A systematic study has been performed in various segments of the intestine and in the urinary bladder of the mouse to identify tissues that respond to kinins and possess B-1 and (or) B-2 receptors. The stomach was found to contain B-1 and B-2 functional sites that show pharmacological profiles compatible with B-1 and B-2 receptors, whereas the urinary bladder possesses only B-2 sites. Myotropic responses mediated by B-1 receptors show slow onset and reversibility compared with responses evoked by the activation of B-2 receptors.

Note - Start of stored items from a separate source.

(* ===== verification/BootChain.v ===== *)
(** The boot from the disk: the first stage and the second together, up to the kernel's entry
    point, on a volume that holds both files, with clusters of one sector and a kernel of one
    cluster: on longer files the second stage breaks the protocol of the drive
    ([BootDisk.loadFile_early_command]). *)

From S2P Require Import Prelude Words Memory FrameMap FrameAlloc Paging Fat32 Elf Ata BootPaging BootMap BootDisk LoadElf BootLoader BootStage1.
#[local] Open Scope Z_scope.

Section boot.
Context {D B : Type} `{Drive D, Bios B}.

#[local] Abbreviation disk := (disk_of D).

(** The labels of the two programs. *)
Context (AddressPacket stage2_name_at bootinfo kernel_name_at filestart entrypoint searched : Z).

(** From the BIOS's jump to the first sector on; both stages see the same disk, the first through
    the BIOS, the second through the drive's ports. *)
Definition boot (fuel : nat) (lba : bool) (ecx : Z) (m : mem) (bios : B) (s32 : cpu32) (s64 : loader D) : option outcome :=
  r ← stage1 disk AddressPacket stage2_name_at fuel lba ecx m;
  match r with
  | None => Some Halts
  | Some m => stage2 bootinfo kernel_name_at filestart entrypoint searched fuel bios s32 s64 m
  end.

(** * The volume *)

(** A cluster is one sector. *)
Context (fat data : Z).

(** Byte [o] of the file whose clusters are [l]. *)
Definition whole_byte (l : list Z) (o : Z) : Z := block_byte disk 1 data (default 0 (l !! Z.to_nat (o / 512))) (o mod 512).

(** The second stage's file [l1] holds the kernel's name, an empty [bootinfo] and the loader's variables;
    the kernel's entry [j] is in the root directory's first cluster [root], and its one cluster is a file
    with one program header, whose segment has a place in the kernel's zone. *)
Record boot_volume (root : Z) (l1 : list Z) (j : Z) : Prop := {
  bv_labels : 0x9000 <= kernel_name_at /\ kernel_name_at + 11 <= bootinfo /\ bootinfo + 48 <= 0x9000 + 512 * Z.of_nat (length l1);
  bv_variables : labels filestart entrypoint LOADER_STACK;
  bv_apart : (filestart + 8 <= bootinfo \/ bootinfo + 48 <= filestart) /\ (entrypoint + 8 <= bootinfo \/ bootinfo + 48 <= entrypoint);
  bv_info k : 42 <= k < 44 \/ 46 <= k < 48 -> whole_byte l1 (bootinfo - 0x9000 + k) = 0;
  bv_entry : 0 <= j < 16;
  bv_first i : 0 <= i < j -> ~ block_named disk (fun k => whole_byte l1 (kernel_name_at - 0x9000 + k)) 1 data root i;
  bv_named : block_named disk (fun k => whole_byte l1 (kernel_name_at - 0x9000 + k)) 1 data root j;
  bv_cluster : data_block 1 data (entry_block disk 1 data root j);
  bv_last : FAT_EOF <= next_block disk fat (entry_block disk 1 data root j);
  bv_fits m : (forall o, 0 <= o < 512 -> load8 m (kernel + o) = block_byte disk 1 data (entry_block disk 1 data root j) o) ->
    e_phnum m kernel = 1 /\ fits m kernel 512
}.

(** What the kernel finds of its file, the cluster [c]. *)
Definition kernel_loaded (c rip : Z) (m' : mem) : Prop :=
  exists mf, (forall o, 0 <= o < 512 -> load8 mf (kernel + o) = block_byte disk 1 data c o) /\
    rip = e_entry mf kernel /\
    (p_type mf (phdr mf kernel 0) = 1 ->
     forall k, 0 <= k < p_filesz mf (phdr mf kernel 0) -> p_offset mf (phdr mf kernel 0) + k < 512 /\
       load8 m' (zone_phys (p_vaddr mf (phdr mf kernel 0)) + k) = block_byte disk 1 data c (p_offset mf (phdr mf kernel 0) + k)).

(** * The hand-over *)

Section handover.
Context (root : Z) (l1 : list Z) (m : mem) (Hleft : stage1_left disk 1 fat data root l1 m).

Lemma whole_bytes o : 0 <= o < 512 * Z.of_nat (length l1) -> load8 m (0x9000 + o) = whole_byte l1 o.
Proof.
  intros Ho. assert (0 <= o / 512 < Z.of_nat (length l1)) as Hi by div_lia.
  destruct (lookup_lt_is_Some_2 l1 (Z.to_nat (o / 512)) ltac:(lia)) as [c Ec].
  pose proof (sl_blocks _ _ _ _ _ _ _ Hleft _ c (o mod 512) Ec) as E. specialize (E ltac:(div_lia)).
  unfold whole_byte. rewrite Ec. cbn [default from_option id]. rewrite <- E. f_equal. rewrite Z2Nat.id by lia. div_lia.
Qed.

Lemma block_sector c o : 0 <= o < 512 -> block_byte disk 1 data c o = disk (block_lba 1 data c) o mod 256.
Proof. intros Ho. unfold block_byte. by rewrite (Z.div_small o), (Z.mod_small o), Z.add_0_r by lia. Qed.

Lemma file_block_byte c o : 0 <= o < 512 -> file_byte (D := D) m c o = block_byte disk 1 data c o.
Proof. intros Ho. unfold file_byte. rewrite (sl_lba _ _ _ _ _ _ _ Hleft). by rewrite block_sector. Qed.

(** The variables of the first stage tell the size of a cluster. *)
Lemma handover_sectors : sectors_per_cluster_of m = 1.
Proof.
  pose proof (sl_lba _ _ _ _ _ _ _ Hleft 2) as E2. pose proof (sl_lba _ _ _ _ _ _ _ Hleft 3) as E3.
  unfold cluster_lba, block_lba in *. lia.
Qed.

Lemma names_block i : 0 <= i < 16 ->
  0x9000 <= kernel_name_at /\ kernel_name_at + 11 <= 0x9000 + 512 * Z.of_nat (length l1) ->
  names (D := D) m kernel_name_at i <-> block_named disk (fun k => whole_byte l1 (kernel_name_at - 0x9000 + k)) 1 data root i.
Proof.
  intros Hi Hn. unfold names, block_named. rewrite (sl_root _ _ _ _ _ _ _ Hleft), (sl_lba _ _ _ _ _ _ _ Hleft).
  assert (forall k, 0 <= k < 11 -> block_byte disk 1 data root (32 * i + k) = disk (block_lba 1 data root) (32 * i + k) mod 256) as E1
    by (intros k Hk; apply block_sector; lia).
  assert (forall k, 0 <= k < 11 -> load8 m (kernel_name_at + k) = whole_byte l1 (kernel_name_at - 0x9000 + k)) as E2
    by (intros k Hk; rewrite <- whole_bytes by lia; f_equal; lia).
  split; intros Hall k Hk; specialize (Hall k Hk); rewrite ?E1, ?E2 in * by done; done.
Qed.

Lemma entry_cluster_block j : 0 <= j < 16 -> data_block 1 data root -> entry_cluster (D := D) m j = entry_block disk 1 data root j.
Proof.
  intros Hj [Hr Hlba]. pose proof (sl_data _ _ _ _ _ _ _ Hleft) as Hd.
  unfold entry_cluster, entry_block, block_field. rewrite (sl_root _ _ _ _ _ _ _ Hleft), (sl_lba _ _ _ _ _ _ _ Hleft).
  rewrite !block_sector by lia. cbn [disk_load]. rewrite uint32_id by (unfold block_lba in *; nia). lia.
Qed.

Lemma handover_cluster c : data_block 1 data c -> data_cluster m c.
Proof. intros Hc. unfold data_cluster. by rewrite (sl_lba _ _ _ _ _ _ _ Hleft). Qed.

Lemma handover_bootable j : boot_volume root l1 j -> data_block 1 data root -> 512 * Z.of_nat (length l1) + 512 <= 0x7000 ->
  bootable (D := D) kernel_name_at m j.
Proof.
  intros [Hlab _ _ _ Hj Hfirst Hnamed Hcluster Hlast Hfits] Hroot Hroom. split; rewrite ?entry_cluster_block by done.
  - apply Hleft.
  - exact handover_sectors.
  - rewrite (sl_root _ _ _ _ _ _ _ Hleft). by apply handover_cluster.
  - unfold buffer. lia.
  - rewrite (sl_bpc _ _ _ _ _ _ _ Hleft). lia.
  - intros i Hi. rewrite names_block by lia. by apply Hfirst.
  - by apply names_block; [| lia |].
  - by apply handover_cluster.
  - unfold next_cluster. by rewrite (sl_fat _ _ _ _ _ _ _ Hleft).
  - intros mf Hmf. apply Hfits. intros o Ho. rewrite <- file_block_byte by lia. by apply Hmf.
Qed.

(** The second stage's words for the image are those of the volume. *)
Lemma handover_loaded j rip m' :
  boot_volume root l1 j -> image_loaded (D := D) m (entry_block disk 1 data root j) rip m' -> kernel_loaded (entry_block disk 1 data root j) rip m'.
Proof.
  intros Hvol (mf & Hf & Er & Hi).
  assert (forall o, 0 <= o < 512 -> load8 mf (kernel + o) = block_byte disk 1 data (entry_block disk 1 data root j) o) as Hf'
    by (intros o Ho; by rewrite Hf, file_block_byte).
  exists mf. split; [done |]. split; [done |]. intros Hty k Hk.
  destruct (bv_fits _ _ _ Hvol mf Hf') as [Hn Hfits]. assert (header mf kernel 0 = phdr mf kernel 0) as Eh by (unfold header, phdr, sizeof_phdr; lia).
  destruct (ft_data _ _ _ Hfits 0) as [Hoff _]; [split; [lia | by rewrite Eh] |]. unfold size in Hoff. rewrite Eh in Hoff.
  pose proof (load_bounds mf 8 (phdr mf kernel 0 + 8)) as Ho. fold (p_offset mf (phdr mf kernel 0)) in Ho.
  split; [lia |]. rewrite (Hi Hty k Hk). apply file_block_byte. lia.
Qed.
End handover.
End boot.

(** C6: the whole boot loader, on a partition whose clusters are one sector and which holds both
    files, the kernel's one cluster long with one program header, with a firmware that has a list and an
    idle drive that follows the protocol: it
    enters the kernel; through [bootinfo] the kernel finds the firmware's list, its segment is
    in its place byte by byte as the disk holds the file, and the
    processor translates the first gigabyte, the kernel's zone and the stack. Of a file of more sectors
    nothing is claimed: there the loader breaks the protocol ([BootDisk.loadFile_early_command]),
    and of more headers it finds the first only ([LoadElf.loadelf_misses_second]). *)
Theorem boot_from_disk {D B : Type} `{Drive D, Bios B} (AddressPacket stage2_name_at bootinfo kernel_name_at filestart entrypoint searched : Z)
    (name : Z -> Z) (fat data ecx : Z) (m : mem) (pre l1 : list Z) (cf j1 j : Z)
    (bios : B) (a : answer) (la : list answer) (s32 : cpu32) (s64 : loader D) (root := disk_load (disk_of D) 4 (load 4 m PartitionTable_lba) 44)
    (Hdisk : stage1_disk (disk_of D) AddressPacket stage2_name_at name 1 fat data ecx m pre l1 cf j1)
    (Hvolume : boot_volume (D := D) bootinfo kernel_name_at filestart entrypoint fat data root l1 j)
    (Hfirmware : firmware bios a la) (Hdi : half (edi s32)) (Hcx : half (BootPaging.ecx s32)) (Hdrive : idle (p_drive (l_pc s64))) :
  eventually (fun fuel => exists rip m',
    boot AddressPacket stage2_name_at bootinfo kernel_name_at filestart entrypoint searched fuel true ecx m bios s32 s64 =
      Some (Enters rip bootinfo m') /\
    memory_map m' bootinfo = kept (a :: la) /\ kernel_loaded (D := D) data (entry_block (disk_of D) 1 data root j) rip m' /\
    forall pm va, views pm m' -> 0 <= va < 2 ^ 48 -> translate pm 1 va = boot_translation va).
Proof.
  set (n1 := S (Z.to_nat (Z.of_nat (length pre) + Z.of_nat (length l1) + 16 * 1))).
  pose proof Hdisk as [Hlayout Hstart _ _ _ _ _ _ _ _ Hroom].
  destruct (stage1_run _ _ _ _ _ _ _ _ _ _ _ _ _ n1 Hdisk ltac:(lia)) as (m1 & E1 & Hleft). fold root in Hleft.
  pose proof (bv_labels _ _ _ _ _ _ _ _ _ Hvolume) as Hlab.
  assert (data_block 1 data root) as Hroot by apply Hstart.
  assert (forall k, 42 <= k < 44 \/ 46 <= k < 48 -> load8 m1 (bootinfo + k) = 0) as Hinfo.
  { intros k Hk. rewrite <- (bv_info _ _ _ _ _ _ _ _ _ Hvolume k Hk), <- (whole_bytes fat data root l1 m1 Hleft) by lia. f_equal. lia. }
  destruct (stage2_spec bootinfo kernel_name_at filestart entrypoint searched bios s32 s64 m1 a la j) as [n2 Hrun].
  { pose proof (bv_variables _ _ _ _ _ _ _ _ _ Hvolume). pose proof (bv_apart _ _ _ _ _ _ _ _ _ Hvolume).
    split; try done; [unfold buffer; lia | | lia |].
    - unfold load. rewrite <- !Z.add_assoc. rewrite !Hinfo by lia. done.
    - apply (handover_bootable bootinfo kernel_name_at filestart entrypoint fat data root l1); try done. lia. }
  exists (n1 + n2)%nat. intros fuel Hfuel. destruct (Hrun fuel ltac:(lia)) as (rip & m' & E2 & Hmap & Himg & Htr).
  rewrite (entry_cluster_block fat data root l1 m1 Hleft j) in Himg by (done || apply Hvolume).
  exists rip, m'. split; [| split; [exact Hmap | split; [| exact Htr]]].
  - unfold boot. rewrite (stage1_mono _ _ _ n1 fuel _ _ _ m1 ltac:(lia) E1), bind_Some_eq. exact E2.
  - exact (handover_loaded bootinfo kernel_name_at filestart entrypoint fat data root l1 m1 Hleft j rip m' Hvolume Himg).
Qed.

(** * A concrete disk *)

(** The partition of BootStage1.v; its directory, cluster 2, has the second stage, cluster 3, and
    the kernel, cluster 4. *)
Definition chain_sector (low mid high sel k : Z) : Z :=
  if low =? 60 then demo_partition 60 k
  else if low =? 80 then nth (Z.to_nat k) (replicate 8 0 ++ [248; 255; 255; 15; 248; 255; 255; 15; 248; 255; 255; 15]) 0
  else if low =? 100 then
    nth (Z.to_nat k) (stage2_name ++ replicate 15 0 ++ [3; 0] ++ replicate 4 0 ++ kernel_name ++ replicate 15 0 ++ [4; 0]) 0
  else if low =? 101 then nth (Z.to_nat k) (replicate 32 0 ++ kernel_name) 0
  else if low =? 102 then image_byte k
  else 0.

Abbreviation chain_disk := (ata chain_sector).

Lemma chain_numbers :
  disk_load (disk_of chain_disk) 4 60 44 = 2 /\ next_block (disk_of chain_disk) 80 3 = 0x0ffffff8 /\
  next_block (disk_of chain_disk) 80 4 = 0x0ffffff8 /\
  entry_block (disk_of chain_disk) 1 100 2 0 = 3 /\ entry_block (disk_of chain_disk) 1 100 2 1 = 4.
Proof. vm_compute. done. Qed.

Lemma chain_started : started (disk_of chain_disk) 0x7d80 0x7d60 demo_name 1 80 100 bios_mem 0x12.
Proof.
  destruct demo_started as [H1 H2 H3 H4 H5 H6 _ _ _ _ _ _ _].
  split; rewrite ?bios_lba; try done; try (vm_compute; done).
Qed.

Lemma chain_stage1 : stage1_disk (disk_of chain_disk) 0x7d80 0x7d60 demo_name 1 80 100 0x12 bios_mem [] [3] 2 0.
Proof.
  destruct chain_numbers as (E2 & N3 & _ & En & _). split.
  - split; lia.
  - exact chain_started.
  - rewrite bios_lba. exact E2.
  - repeat constructor; apply demo_block; lia.
  - constructor.
  - lia.
  - lia.
  - unfold block_named. apply small_range. repeat (constructor; [vm_compute; reflexivity |]). constructor.
  - rewrite En. apply chain_last. rewrite N3. lia.
  - repeat constructor; apply demo_block; lia.
  - simpl. lia.
Qed.

Lemma chain_image o : 0 <= o < 512 -> block_byte (disk_of chain_disk) 1 100 4 o = image_byte o.
Proof. revert o. apply (small_all 512 _ _). vm_compute. done. Qed.

Lemma chain_labels : labels 0x9080 0x9088 LOADER_STACK.
Proof. split; unfold LOADER_STACK, STACK_PAGE; lia. Qed.

Lemma chain_volume : boot_volume (D := chain_disk) 0x9040 0x9020 0x9080 0x9088 80 100 2 [3] 1.
Proof.
  destruct chain_numbers as (_ & _ & N4 & _ & En). split; rewrite ?En.
  - simpl. lia.
  - exact chain_labels.
  - lia.
  - intros k Hk. assert (k = 42 \/ k = 43 \/ k = 46 \/ k = 47) as Hc by lia. destruct Hc as [-> | [-> | [-> | ->]]]; vm_compute; reflexivity.
  - lia.
  - intros i Hi Hn. assert (i = 0) as -> by lia. specialize (Hn 0 ltac:(lia)). revert Hn. vm_compute. discriminate.
  - unfold block_named. apply small_range. repeat (constructor; [vm_compute; reflexivity |]). constructor.
  - apply demo_block. lia.
  - rewrite N4. done.
  - intros m Hm. apply image_fits. intros o Ho. rewrite <- chain_image by done. by apply Hm.
Qed.

Definition chain_cpu : loader chain_disk := state 9 8 7 6 5 true true [] ∅ (AtaDrive ∅ 0 [] false) 0 false.

Lemma boot_from_disk_witness :
  exists fuel m', boot 0x7d80 0x7d60 0x9040 0x9020 0x9080 0x9088 0x9100 fuel true 0x12 bios_mem demo_bios (Cpu32 0x11 7 0x1234 0x9000 0 ∅) chain_cpu =
      Some (Enters 0xC0000002 0x9040 m') /\
    memory_map m' 0x9040 = [MemoryRegion 0 0x9fc00 1 1; MemoryRegion 0x9fc00 0x400 2 1; MemoryRegion 0x100000 0x700000 1 1] /\
    load8 m' 0x200002 = 33.
Proof.
  destruct (boot_from_disk 0x7d80 0x7d60 0x9040 0x9020 0x9080 0x9088 0x9100 demo_name 80 100 0x12 bios_mem [] [3] 2 0 1
    demo_bios (Answer SMAP 1 20 (MemoryRegion 0 0x9fc00 1 0)) (drop 1 demo_bios) (Cpu32 0x11 7 0x1234 0x9000 0 ∅) chain_cpu) as [n Hn].
  - exact chain_stage1.
  - rewrite bios_lba, (proj1 chain_numbers). exact chain_volume.
  - exact demo_firmware.
  - by split.
  - by split.
  - done.
  - destruct (Hn (S n) ltac:(lia)) as (rip & m' & E & Hmap & (mf & Hf & Er & Hi) & _). revert Hf Hi.
    rewrite bios_lba, (proj1 chain_numbers), (proj2 (proj2 (proj2 (proj2 chain_numbers)))). intros Hf Hi.
    destruct (image_fields mf) as (_ & Eh & Eo & Ev & Es & Et & Ee); [intros o Ho; by rewrite Hf, chain_image |].
    rewrite Er, Ee in E. rewrite Eh in Hi. specialize (Hi Et 2). unfold zone_phys, KERNEL_ZONE in Hi. rewrite Es, Ev, Eo in Hi.
    exists (S n), m'. split; [exact E |]. split; [exact Hmap |].
    change 0x200002 with (0xC0000000 - 0xC0000000 + 0x200000 + 2). rewrite (proj2 (Hi ltac:(lia))). rewrite chain_image by lia. reflexivity.
Defined.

The order of potency of agonists is bradykinin (BK) greater than or equal to [Hyp(3)]BK > [Aib(7)]BK on the B-2 of both the stomach and urinary bladder, while desArg(9)-BK is inactive. The order of potency of agonists on the B-1 receptor is [Lys]desArg(9)BK less than or equal to desArg(9)BK, while BK and the other B-2 agonists are inactive. B-2 antagonists of the first generation, such as DArg[Hyp(3),DPhe(7)]BK, act as partial agonists and show residual agonistic activities higher than 0.5, while HOE-140 shows high affinity and very little residual agonistic activity; WIN 64338 is almost inactive. On the B-1 receptor, classical antagonists, such as [Leu(8)]desArg(9)BK and Lys[Leu(8)]desArg(9)BK, act as partial agonists. A modification of their structures has led to a new compound (R-715) that shows fairly high affinity (pA(2) 7.0) and little residual agonistic effect. This compound has been used for B-1 receptor characterization in the stomach. Residual agonistic activities of both B-2 and B-1 antagonists appear to be mediated by B-2 and B-1 receptors, respectively. Data presented in this paper provide the pharmacological basis for sensitive and selective preparations to be used for studying B-1 and B-2 receptors in the mouse.